Kirchbergers Woche:Unter besonderem Schutz

Sie sind unübersehbar: Bei einem Spaziergang über den Freisinger Waldfriedhof sieht sich der Besucher mit kleinen und großen Maulwurfshügeln konfrontiert

Kolumne Von Johann Kirchberger

Wer zurzeit durch den Freisinger Waldfriedhof geht, für den sind sie unübersehbar: Maulwurfshügel, kleine, große, einer neben dem anderen. Auf den Wegen, neben den Gräbern und selbst in den Gräbern. Die niedlichen Tierchen mit ihrem weichen, samtigen Fell sind fleißige Untertagearbeiter, legen auf der Jagd nach Würmern ganze Labyrinthe aus Gängen an und drücken die Erde in regelmäßigen Abständen nach oben. Wühlmäuse darf man mit Fallen jagen oder vergiften, den Maulwurf nicht, der steht unter Naturschutz. Man darf ihn nur vertreiben. Im heimischen Garten gelingt dies manchmal durch allerhand Duftstoffe, Mottenkugeln etwa mag er nicht, Lavendelöl auch nicht. Aber auf einem großen Friedhofsareal sind solche Mittel nicht tauglich. Lärm mag der Maulwurf übrigens auch nicht, aber wer würde ernstlich erwägen, auf einem Friedhof zu lärmen?

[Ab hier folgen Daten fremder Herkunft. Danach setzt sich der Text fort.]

(** ** The sample [TrimSpace] *)

Lemma sample_trimLeft_fixed (s : string) :
  match s with
  | EmptyString => True
  | String a _ => Sample.isSpace a = false
  end ->
  Sample.trimLeft s = s.
Proof. destruct s as [|a s]; simpl; [reflexivity|]. intros ->. reflexivity. Qed.

Lemma sample_trimRight_head (s : string) :
  match s with
  | EmptyString => True
  | String a _ => Sample.isSpace a = false
  end ->
  match Sample.trimRight s with
  | EmptyString => True
  | String a _ => Sample.isSpace a = false
  end.
Proof.
  destruct s as [|a s]; simpl; [auto|]. intros Ha. rewrite Ha. simpl. exact Ha.
Qed.

Lemma sample_trimLeft_head (s : string) :
  match Sample.trimLeft s with
  | EmptyString => True
  | String a _ => Sample.isSpace a = false
  end.
Proof.
  induction s as [|a s IH]; simpl; [exact I|].
  destruct (Sample.isSpace a) eqn:Ha; [exact IH|exact Ha].
Qed.

Lemma sample_trimRight_idem (s : string) :
  Sample.trimRight (Sample.trimRight s) = Sample.trimRight s.
Proof.
  induction s as [|a s IH]; simpl; [reflexivity|].
  destruct (Sample.isSpace a && String.eqb (Sample.trimRight s) "") eqn:Hc;
    [reflexivity|].
  simpl. rewrite IH, Hc. reflexivity.
Qed.

Lemma sample_trimSpace_idem (s : string) :
  Sample.trimSpace (Sample.trimSpace s) = Sample.trimSpace s.
Proof.
  unfold Sample.trimSpace.
  rewrite (sample_trimLeft_fixed (Sample.trimRight (Sample.trimLeft s)))
    by apply sample_trimRight_head, sample_trimLeft_head.
  apply sample_trimRight_idem.
Qed.

Section Properties.
Context `{Collaborators}.

(** ** The probe loop *)

Lemma getInstanceStatus_loop_eq fuel namespace v pass sleepTime err conn tr :
  getInstanceStatus_loop fuel namespace v pass sleepTime err conn tr =
  if sleepTime <? downAfterNoAlive namespace then
    match fuel with
    | O => OutOfFuel
    | S fuel' =>
        let got := {| connPass := pass; Execute := showSlaveStatus v |} in
        match attempt v pass with
        | GetFails connReturned =>
            getInstanceStatus_loop fuel' namespace v (S pass) (wrap64 (sleepTime * 2))
              true None
              (tr ++ [EvGet] ++ (if connReturned then [EvRecycle pass] else [])
                  ++ [EvSleep (seconds sleepTime)])
        | PingOk =>
            Done {| exitSleepTime := sleepTime; exitErr := false; exitConn := Some got;
                    exitTrace := tr ++ [EvGet; EvPing] |}
        | ReconnectOk =>
            Done {| exitSleepTime := sleepTime; exitErr := false; exitConn := Some got;
                    exitTrace := tr ++ [EvGet; EvPing; EvReconnect] |}
        | PingReconnectFail =>
            getInstanceStatus_loop fuel' namespace v (S pass) (wrap64 (sleepTime * 2))
              true (Some got)
              (tr ++ [EvGet; EvPing; EvReconnect; EvRecycle pass;
                      EvSleep (seconds sleepTime)])
        end
    end
  else
    Done {| exitSleepTime := sleepTime; exitErr := err; exitConn := conn;
            exitTrace := tr |}.
Proof. destruct fuel; reflexivity. Qed.

(** A failing pass: the loop goes on with the doubled sleep time, having
    asked the pool once, at the instant the pass began, and slept. *)
Lemma failing_pass fuel namespace v pass sleepTime err conn tr :
  failing (attempt v pass) = true ->
  sleepTime < downAfterNoAlive namespace ->
  exists conn' tr',
    getInstanceStatus_loop (S fuel) namespace v pass sleepTime err conn tr =
    getInstanceStatus_loop fuel namespace v (S pass) (wrap64 (sleepTime * 2)) true conn' tr'
    /\ sleeps tr' = sleeps tr ++ [seconds sleepTime]
    /\ attemptTimes 0 tr' = attemptTimes 0 tr ++ [elapsed tr]
    /\ elapsed tr' = elapsed tr + Z.max 0 (seconds sleepTime).
Proof.
  intros Hfail Hlt.
  rewrite getInstanceStatus_loop_eq.
  apply Z.ltb_lt in Hlt. rewrite Hlt.
  destruct (attempt v pass) as [c| | |]; simpl in Hfail; try discriminate.
  - eexists _, _. split; [reflexivity|].
    rewrite !sleeps_app, !attemptTimes_app, !elapsed_app.
    destruct c; simpl; rewrite ?app_nil_r; repeat split; f_equal; lia.
  - eexists _, _. split; [reflexivity|].
    rewrite !sleeps_app, !attemptTimes_app, !elapsed_app.
    simpl; rewrite ?app_nil_r; repeat split; f_equal; lia.
Qed.

(** The schedule of a probe on a pool that fails every pass, entered with
    the sleep time [2 ^ k]: [n] more passes are made, each followed by a
    sleep of the current sleep time, which then doubles; the loop is left
    when the sleep time has reached [downAfterNoAlive]. *)
Lemma all_fail_schedule namespace v :
  (forall i, failing (attempt v i) = true) ->
  downAfterNoAlive namespace <= 2 ^ 33 ->
  forall fuel k pass err conn tr,
    (k <= 33)%nat -> (33 <= k + fuel)%nat ->
    exists n x,
      getInstanceStatus_loop fuel namespace v pass (2 ^ Z.of_nat k) err conn tr = Done x
      /\ exitSleepTime x = 2 ^ Z.of_nat (k + n)
      /\ downAfterNoAlive namespace <= 2 ^ Z.of_nat (k + n)
      /\ (forall i, (i < n)%nat -> 2 ^ Z.of_nat (k + i) < downAfterNoAlive namespace)
      /\ (n = 0%nat -> exitErr x = err /\ exitConn x = conn)
      /\ sleeps (exitTrace x) =
           sleeps tr ++ ((fun i => 2 ^ Z.of_nat (k + i) * Second) <$> seq 0 n)
      /\ attemptTimes 0 (exitTrace x) =
           attemptTimes 0 tr
             ++ ((fun i => elapsed tr + (2 ^ Z.of_nat (k + i) - 2 ^ Z.of_nat k) * Second)
                   <$> seq 0 n)
      /\ elapsed (exitTrace x) =
           elapsed tr + (2 ^ Z.of_nat (k + n) - 2 ^ Z.of_nat k) * Second.
Proof.
  intros Hfail Hmax fuel.
  induction fuel as [|fuel IH]; intros k pass err conn tr Hk Hfuel.
  - (* no pass left: the sleep time is 2^33 already *)
    assert (k = 33%nat) as -> by lia.
    exists 0%nat. eexists. rewrite getInstanceStatus_loop_eq.
    destruct (Z.ltb_spec (2 ^ Z.of_nat 33) (downAfterNoAlive namespace)) as [Hlt|Hge].
    { change (Z.of_nat 33) with 33 in Hlt. lia. }
    split; [reflexivity|]. simpl exitSleepTime. simpl exitTrace.
    rewrite Nat.add_0_r, !app_nil_r. repeat split; try lia.
  - destruct (Z.ltb_spec (2 ^ Z.of_nat k) (downAfterNoAlive namespace)) as [Hlt|Hge].
    + assert (k < 33)%nat as Hk'.
      { destruct (decide (k = 33%nat)) as [->|]; [|lia].
        change (Z.of_nat 33) with 33 in Hlt. lia. }
      destruct (failing_pass fuel namespace v pass _ err conn tr (Hfail pass) Hlt)
        as (conn' & tr' & -> & Hs & Ha & He).
      pose proof (pow2_le_33 k Hk) as Hpow.
      rewrite wrap64_small
        by (change (2 ^ 63) with 9223372036854775808;
            change (2 ^ 33) with 8589934592 in Hpow; lia).
      rewrite seconds_small in Hs, He by lia.
      rewrite <- pow2_S.
      destruct (IH (S k) (S pass) true conn' tr' ltac:(lia) ltac:(lia))
        as (n & x & Hx & Hst & Hge & Hbelow & _ & Hs' & Ha' & He').
      exists (S n), x.
      replace (k + S n)%nat with (S k + n)%nat by lia.
      split; [exact Hx|]. split; [exact Hst|]. split; [exact Hge|].
      split.
      { intros i Hi. destruct i as [|i].
        - rewrite Nat.add_0_r. exact Hlt.
        - replace (k + S i)%nat with (S k + i)%nat by lia. apply Hbelow. lia. }
      split; [intros; lia|].
      split.
      { rewrite Hs', Hs, fmap_seq_S, Nat.add_0_r, <- app_assoc. simpl.
        do 2 f_equal. apply list_fmap_ext. intros _ i _.
        replace (k + S i)%nat with (S k + i)%nat by lia. reflexivity. }
      split.
      { rewrite Ha', Ha, fmap_seq_S, Nat.add_0_r, <- app_assoc. simpl.
        f_equal. f_equal; [lia|]. apply list_fmap_ext. intros _ i _.
        replace (k + S i)%nat with (S k + i)%nat by lia.
        change (S k + i)%nat with (S (k + i)).
        rewrite He, (pow2_S k), (pow2_S (k + i)). unfold Second. lia. }
      rewrite He', He. change (S k + n)%nat with (S (k + n)).
      rewrite (pow2_S k), (pow2_S (k + n)). unfold Second. lia.
    + exists 0%nat. eexists. rewrite getInstanceStatus_loop_eq.
      destruct (Z.ltb_spec (2 ^ Z.of_nat k) (downAfterNoAlive namespace)); [lia|].
      split; [reflexivity|]. simpl exitSleepTime. simpl exitTrace.
      rewrite Nat.add_0_r, !app_nil_r. repeat split; try lia.
Qed.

Würde ein Mensch in fremden Gräbern wühlen, müsste er sich wegen Störung der Totenruhe verantworten. Nach Paragraf 168 StGB wird so etwas mit einer Geldstrafe oder einer Freiheitsstrafe bis zu drei Jahren geahndet. Aber wie bestraft man einen Maulwurf? Geldstrafe geht nicht, weil mittellos. Freiheitsstrafe wäre möglich, aber wer soll den schlauen Kerl fangen? Todesstrafe geht auch nicht, ist verboten. Die Friedhofsverwaltung ist ratlos, die Grabbesitzer sind verärgert, der Maulwurf ist zufrieden und fühlt sich wohl.

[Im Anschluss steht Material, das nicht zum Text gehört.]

Definition setIsComplete (b : bool) (st : State) : State :=
  {| routes := routes st; isStreaming := isStreaming st;
     isComplete := b; error := error st;
     liquidityAvailable := liquidityAvailable st |}.

(** [setRoutes(prevRoutes => [...prevRoutes, {...route, displayIndex:
    prevRoutes.length + 1}])]; also gives the appended record. *)
Definition appendRoute (route : list (string * Value)) (st : State)
  : State * Value :=
  let newRoute :=
    VObj (obj_set "displayIndex"
            (VNum (Z.of_nat (List.length (routes st)) + 1))
            (spread (VObj route) [])) in
  ({| routes := routes st ++ [newRoute]; isStreaming := isStreaming st;
      isComplete := isComplete st; error := error st;
      liquidityAvailable := liquidityAvailable st |}, newRoute).

(** What a rejected promise throws into the outer [catch]: an [Error]
    with its [name] and [message], or some other value. *)
Inductive Rejection : Type :=
| ErrorValue (name message : string)
| OtherValue.

(** What [reader.read()] resolves or rejects with, one entry per call;
    after the last entry the reader reports [done]. *)
Inductive ReadResult : Type :=
| Chunk (value : list Byte.byte)
| ReadRejects (err : Rejection).

(** The response of the streaming endpoint, by what the code reads. *)
Record StreamResponse : Type := {
  resp_ok : bool;
  resp_status : Z;
  resp_text : string;
  resp_body : option (list ReadResult)      (* None: no readable body *)
}.

Inductive FetchOutcome : Type :=
| FetchRejects (err : Rejection)
| FetchResponds (r : StreamResponse).

Section Consumer.
(** [JSON.parse]; [None] when it throws. *)
Variable JSON_parse : string -> option Value.

(** [TextDecoder] in stream mode: a machine that takes the bytes one by
    one, keeps the bytes of an unfinished character in its state and
    gives the text decoded so far. *)
Variable Decoder : Type.
Variable newTextDecoder : Decoder.
Variable decodeByte : Decoder -> Byte.byte -> Decoder * string.

(** [decoder.decode(value, { stream: true })]. *)
Definition decode (d : Decoder) (value : list Byte.byte) : Decoder * string :=
  fold_left (fun acc b =>
               let (d', text) := decodeByte (fst acc) b in
               (d', snd acc ++ text))
            value (d, "").

(** The body of the [try] for one data line. [Throw] is an exception
    that reaches the [catch] of the line. ([console.info] of the parsed
    data is left out.) *)
Definition tryBody (st : State) (eventData : string) : Exc Completion :=
  data <- match JSON_parse eventData with
          | Some v => Ok v
          | None => Throw SyntaxError
          end ;;
  isFatal <- js_in "error" data ;;
  if (isFatal : bool) then
    fatal <- get data "error" ;;
    message <- get fatal "message" ;;
    text <- ToString message ;;
    Ok (Return (setIsComplete true
                  (setIsStreaming false
                     (setError (FatalErrorMessage text) st)))
               [FatalError text])
  else
    inner <- get data "data" ;;
    event <- get inner "event" ;;
    type <- get event "type" ;;
    if is_string type "route" then
      routeData <- get event "data" ;;
      nested <- get routeData "route" ;;
      route <- (if truthy nested then
                  allowanceTarget <- get routeData "allowanceTarget" ;;
                  zid <- get inner "zid" ;;
                  Ok (obj_set "id" zid
                        (obj_set "allowanceTarget" allowanceTarget
                           (spread nested [])))
                else
                  zid <- get inner "zid" ;;
                  Ok (obj_set "id" zid (spread routeData []))) ;;
      let (st', newRoute) := appendRoute route st in
      Ok (Normal st' [RouteFound newRoute])
    else if is_string type "result" then
      result <- get event "data" ;;
      available <- get result "liquidityAvailable" ;;
      Ok (Return (setIsComplete true
                    (setIsStreaming false
                       (setLiquidityAvailable available st)))
                 [StreamResult available])
    else Ok (Normal st []).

Der Biber ist auch so ein Kandidat, der sich bei uns wohl fühlt, aber für viel Ärger sorgt. Mit großem Fleiß ausgestattet, legt er Bäume um, baut sich Burgen, staut Bäche auf und richtet mitunter erhebliche Schäden an. Seine natürlichen Feinde wären Bär, Luchs, Puma und Wolf. Die aber hat der Mensch längst ausgerottet. Bleiben Landwirte, Förster und Fischer, die dem Biber an den Kragen wollen, aber nicht dürfen. Denn der Castoridae, wie er mit wissenschaftlichem Namen heißt, kann sich auf die Bundesartenschutzverordnung berufen und darf nicht gejagt werden. Zumindest in der Regel nicht. Manchmal nämlich macht das zuständige Landratsamt eine Ausnahme. Würde die Abschusserlaubnis großzügiger ausgelegt, könnte es der Biber vielleicht sogar auf die Speisekarten der Spezialitäten-Restaurants schaffen: Biber-Schnitzel nach Wiener Art, ein Bio-Produkt aus der Region oder so ähnlich. Immer wieder mal hört man ja von Leuten, die das Fleisch des Nagers schon irgendwo probiert haben wollen. Dem Vernehmen nach soll es ganz vorzüglich schmecken.

Unter besonderem Artenschutz stehen auch die großen Silbervögel, die sich besonders gerne im Erdinger Moos niederlassen oder von dort in die weite Welt hinaus fliegen. Sie verbrennen Kerosin, stinken, lärmen und versauen das Klima. Aber das macht nichts, sagen die Politiker, die selbst so gerne fliegen. Die einmal festgesetzten Klimaschutzziele können bis 2020 eh nicht eingehalten werden. Da macht es auch nichts, dass selbst das Umweltbundesamt den Flugverkehr als klimaschädlichsten Verkehrsträger bezeichnet. Anders als Benzin und Diesel bleibt Kerosin weiterhin unversteuert, bei grenzüberschreitenden Flügen muss nicht einmal Mehrwertsteuer bezahlt werden. Solche Steuersubventionen müssen sein, sagen die Verkehrspolitiker, sonst wäre es ja nicht möglich, für 50 Euro nach Mallorca zu fliegen. Das leuchtet ein.